Slowly my yoga practice was getting non existent. We were moving around a lot to smaller communities and it was even more difficult to get to a yoga practice because it wasn’t offered. My desire to be a yoga teacher grew more thou, due to the lack of yoga classes being offered to smaller communities but again I didn’t have the time or money to do it. When I was researching how much it was to take the training it was between $5,000 – $10,000 depending where you were going to take it and there weren’t very many schools teaching it near where I was living.

Years go by and I still had this desire to be a yoga teacher. Three years ago, we moved to another city and this time we were empty-nesters, no kids to look after, I didn’t have a job to go to yet so I took the time to take “me” time. I am not going to lie being an empty nester was not easy, I struggled with my identity, I was no longer taking care of any of the kids and I didn’t know what to do since they were my primary focus for 18 years of their lives. So I went back to exercise, joined a fitness club and thought maybe it was time to get back into shape, however I went for six months and knew in my heart it just wasn’t for me. So I looked into doing something else and I couldn’t believe that I totally forgot about YOGA!!!

I went online to find some yoga studios to find classes, well…..I was so surprised at how many there were first of all, second, so many different classes are being offered. I didn’t even know what kind they were so I tried ones that I thought were safe for me. Again, I went to a yoga class with mat under my arm, nervous and excited at the same time because it has been quite a few years since my last yoga class. Again the teacher greeted me in the room, again the same questions but this time I told her that I had previous experience but now I am limited in some of the poses. She was so grateful for me to mention this because she had said that she could help with modifications. I was so surprised when she said this to me because when I first started yoga years ago there were no modifications especially the classes I took. Class started and omg!!! I fell in love again! The instructor was so helpful with the modifications and the class was so lovely, I knew that I was going to bring yoga back into my life.

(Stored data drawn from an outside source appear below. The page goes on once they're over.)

Lemma splitList_Join l : Forall listable l → WorkspaceStore.splitList (Join l ",") = l.
Proof.
  intros H. destruct l as [|a l]; [done|]. unfold WorkspaceStore.splitList.
  destruct (String.eqb_spec (TrimSpace (Join (a :: l) ",")) "") as [E|_].
  { exfalso. apply TrimSpace_nil in E. apply Forall_cons in H as [(Ha & Ht & _) _].
    apply Ha. rewrite <-Ht. apply TrimSpace_space. destruct l as [|b l]; [done|].
    change (Join (a :: b :: l) ",") with (a +:+ String comma (Join (b :: l) ",")) in E.
    rewrite all_chars_app in E. by apply andb_true_iff in E as [E _]. }
  change ","%char with comma. rewrite Split_Join; [|done|].
  2: { eapply Forall_impl; [done|]. by intros s (_ & _ & ?). }
  induction H as [|x k (Hx & Ht & _) H IH]; [done|]. rewrite fmap_cons, Ht.
  rewrite filter_cons_True by done. by rewrite IH.
Qed.

Section config.
Context {L : JobLibrary} (getenv : string → string).

(** The configuration is returned with or without an error. *)
Lemma FromEnv_fst g :
  (WorkspaceStore.FromEnv g).1 =
  {| WorkspaceStore.c_Endpoint := g "S3_ENDPOINT_URL";
     WorkspaceStore.c_Bucket := g "S3_BUCKET_NAME";
     WorkspaceStore.c_AccessKey := g "S3_ACCESS_KEY_ID";
     WorkspaceStore.c_SecretKey := g "S3_SECRET_ACCESS_KEY";
     WorkspaceStore.c_Region := if String.eqb (g "S3_REGION") "" then "us-east-1" else g "S3_REGION";
     WorkspaceStore.c_WorkspaceID := g "WORKSPACE_ID";
     WorkspaceStore.c_AppID := g "APP_ID";
     WorkspaceStore.c_Staging :=
       if String.eqb (g "STAGING_ROOT") "" then "/ws-staging" else g "STAGING_ROOT";
     WorkspaceStore.c_KeepCheckpoints :=
       if String.eqb (g "KEEP_CHECKPOINTS") "" then WorkspaceStore.DefaultKeepCheckpoints
       else if String.eqb (g "KEEP_CHECKPOINTS") WorkspaceStore.UnboundedEnvValue
       then WorkspaceStore.UnboundedKeepCheckpoints
       else match WorkspaceStore.Atoi (g "KEEP_CHECKPOINTS") with
            | Some n => if (0 <? n)%Z then n else WorkspaceStore.DefaultKeepCheckpoints
            | None => WorkspaceStore.DefaultKeepCheckpoints
            end;
     WorkspaceStore.c_CheckpointID := g "CHECKPOINT_ID";
     WorkspaceStore.c_ReadOnly := String.eqb (g "WORKSPACE_READ_ONLY") "true";
     WorkspaceStore.c_NoArchive := String.eqb (g "WORKSPACE_NO_ARCHIVE") "true";
     WorkspaceStore.c_PinnedCheckpoints := WorkspaceStore.splitList (g "PINNED_CHECKPOINTS") |}.
Proof. unfold WorkspaceStore.FromEnv. cbv zeta. by repeat case_match. Qed.

(** Reading one name: the parts that cannot answer are dropped first. *)
Ltac read_env :=
  unfold container_getenv, sync_env; rewrite !lookup_env_app;
  repeat match goal with
  | |- context [lookup_env ?part ?n] =>
      replace (lookup_env part n) with (@None EnvSource) by (clear; repeat case_match; reflexivity)
  end;
  repeat match goal with
  | |- context [lookup_env (if ?b then _ else _)] => destruct b eqn:?
  | |- context [lookup_env (match ?x with _ => _ end)] => destruct x eqn:?
  end; try reflexivity.

Lemma sync_reads ws keep ns fleetID target objects :
  let read := container_getenv objects (sync_env getenv ws keep ns fleetID target) in
  read "WORKSPACE_ID" = tg_workspaceID target ∧ read "APP_ID" = AppID ws ∧
  read "STAGING_ROOT" = tg_staging target ∧ read "CHECKPOINT_ID" = CheckpointID ws ∧
  read "WORKSPACE_READ_ONLY" = (if ReadOnly ws || tg_readOnly target then "true" else "") ∧
  read "WORKSPACE_NO_ARCHIVE" = "true" ∧
  read "PINNED_CHECKPOINTS" = Join (PinnedCheckpoints ws) "," ∧
  read "KEEP_CHECKPOINTS" = keepCheckpointsEnv keep ∧
  read "S3_SECRET_ACCESS_KEY" = default "" (objects
    (EnvSecret (resolveWorkspaceSyncSecret getenv ns fleetID) "S3_SECRET_ACCESS_KEY" true)).
Proof.
  cbn zeta. split_and!; read_env;
    match goal with H : String.eqb _ "" = true |- _ => apply String.eqb_eq in H as -> end; reflexivity.
Qed.

(** The workspace-sync agent started in a container this operator describes reads
    back the configuration the request asked for: its workspace and application, the
    retention bound (none for retainAllCheckpoints, else the request's clamped to
    1..50, five by default), the pinned ids, and read-only exactly when the request
    or this instance is. *)
Theorem sync_config_roundtrip ws ns fleetID target objects :
  tg_workspaceID target ≠ "" → AppID ws ≠ "" → tg_staging target ≠ "" →
  Forall listable (PinnedCheckpoints ws) →
  let env := c_Env (workspaceSyncContainerFor getenv ws (resolveKeepCheckpoints ws) ns fleetID target) in
  let c := (WorkspaceStore.FromEnv (container_getenv objects env)).1 in
  WorkspaceStore.c_WorkspaceID c = tg_workspaceID target ∧
  WorkspaceStore.c_AppID c = AppID ws ∧
  WorkspaceStore.c_Staging c = tg_staging target ∧
  WorkspaceStore.c_CheckpointID c = CheckpointID ws ∧
  WorkspaceStore.c_ReadOnly c = (ReadOnly ws || tg_readOnly target) ∧
  WorkspaceStore.c_NoArchive c = true ∧
  WorkspaceStore.c_PinnedCheckpoints c = PinnedCheckpoints ws ∧
  WorkspaceStore.keep (WorkspaceStore.New c) =
    (if RetainAllCheckpoints ws then WorkspaceStore.UnboundedKeepCheckpoints
     else Z.max 1 (Z.min 50 (default 5%Z (KeepCheckpoints ws)))) ∧
  WorkspaceStore.c_SecretKey c = default "" (objects
    (EnvSecret (resolveWorkspaceSyncSecret getenv ns fleetID) "S3_SECRET_ACCESS_KEY" true)).
Proof.
  intros Hw Ha Hs Hp env c. subst env. cbn [c_Env workspaceSyncContainerFor] in c.
  destruct (sync_reads ws (resolveKeepCheckpoints ws) ns fleetID target objects)
    as (E1 & E2 & E3 & E4 & E5 & E6 & E7 & E8 & E9).
  revert E1 E2 E3 E4 E5 E6 E7 E8 E9. subst c.
  generalize (container_getenv objects (sync_env getenv ws (resolveKeepCheckpoints ws) ns fleetID target)).
  intros g E1 E2 E3 E4 E5 E6 E7 E8 E9.
  rewrite FromEnv_fst. cbn. unfold WorkspaceStore.New. cbn. rewrite E1, E2, E3, E4, E5, E6, E7, E8, E9.
  rewrite splitList_Join by done.
  assert (String.eqb (tg_staging target) "" = false) as -> by by apply String.eqb_neq.
  split_and!; try done; [by destruct (_ || _)|].
  pose proof (resolveKeepCheckpoints_range ws) as Hk. unfold keepCheckpointsEnv.
  destruct (RetainAllCheckpoints ws) eqn:Er; [by rewrite Hk|].
  destruct (keep_roundtrip _ Hk) as (Hr & Hne & Hnu).
  unfold minKeepCheckpoints, maxKeepCheckpoints, unboundedKeepCheckpoints in *.
  destruct (Z.eqb_spec (resolveKeepCheckpoints ws) 0) as [?|_]; [lia|].
  apply String.eqb_neq in Hne, Hnu. rewrite Hne. unfold WorkspaceStore.UnboundedEnvValue.
  rewrite Hnu, Hr. destruct (Z.ltb_spec 0 (resolveKeepCheckpoints ws)) as [_|?]; [|lia].
  destruct (Z.eqb_spec (resolveKeepCheckpoints ws) 0) as [?|_]; [lia|].
  unfold resolveKeepCheckpoints. rewrite Er. unfold minKeepCheckpoints, maxKeepCheckpoints, DefaultKeepCheckpoints.
  destruct (KeepCheckpoints ws) as [n|]; cbn; [|lia].
  destruct (Z.ltb_spec n 1), (Z.ltb_spec 50 n); lia.
Qed.
End config.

Being a yoga teacher was still something I wanted to do, so I looked online for yoga training that would be close by but unfortunately there wasn’t one. There was a school approximately two hours away and they weren’t offering a course until July and it wasn’t even offered in the same city where the school was! Again I was in the same dilemma I was years ago, where I had to drive, so I thought well…… if I have to drive anyways why not find a school that I could at least stay with family?? So I searched on Yoga Alliance’s website for schools in the Edmonton area. I looked and looked at so many, there weren’t too many schools offering courses until the fall of 2020, until I found Higher Love Yoga Academy. I read their reviews, which had the most by the way and were all excellent ones, so I opened their website to read more. I couldn’t believe it but I could feel through their website that this was the school I wanted to sign up with. So, I contacted them to find out what would be the requirements and if there were any restrictions, plus I wanted to let them know I had some limitations and if that would be a problem. After a quick response, they said it wasn’t an issue but I responded back with before committing I needed to make sure I got the clearance with my doctor to take the course.

After, I got the clearance from my doctor there wasn’t anything stopping me to join so that day I paid the tuition and was registered! I still remember it like it was yesterday! Jan 17, 2020 and class was to start on Jan 24, 2020! It was one week away! I felt so excited and overwhelmed because I felt maybe it was a rash decision to do this but I paid the tuition already and I went that first weekend in Edmonton. The first night meeting all the ladies and Sara the instructor whom I had been in contact with felt so right being there that I knew I was meant to be there. Training was for 8 weekends through out 4 months, the training was all weekend and very intense. Lots of yoga in the short amount of hours in the weekend that we had to learn. I remember about the 3rd weekend in I hit a wall, I didn’t know if I could continue or if this was for me. One of the instructors, Kristen told us we would at one point hit a wall but assured us we would push through and she was right! Kristen was so supportive when I told her I was hitting that wall, and I did push through!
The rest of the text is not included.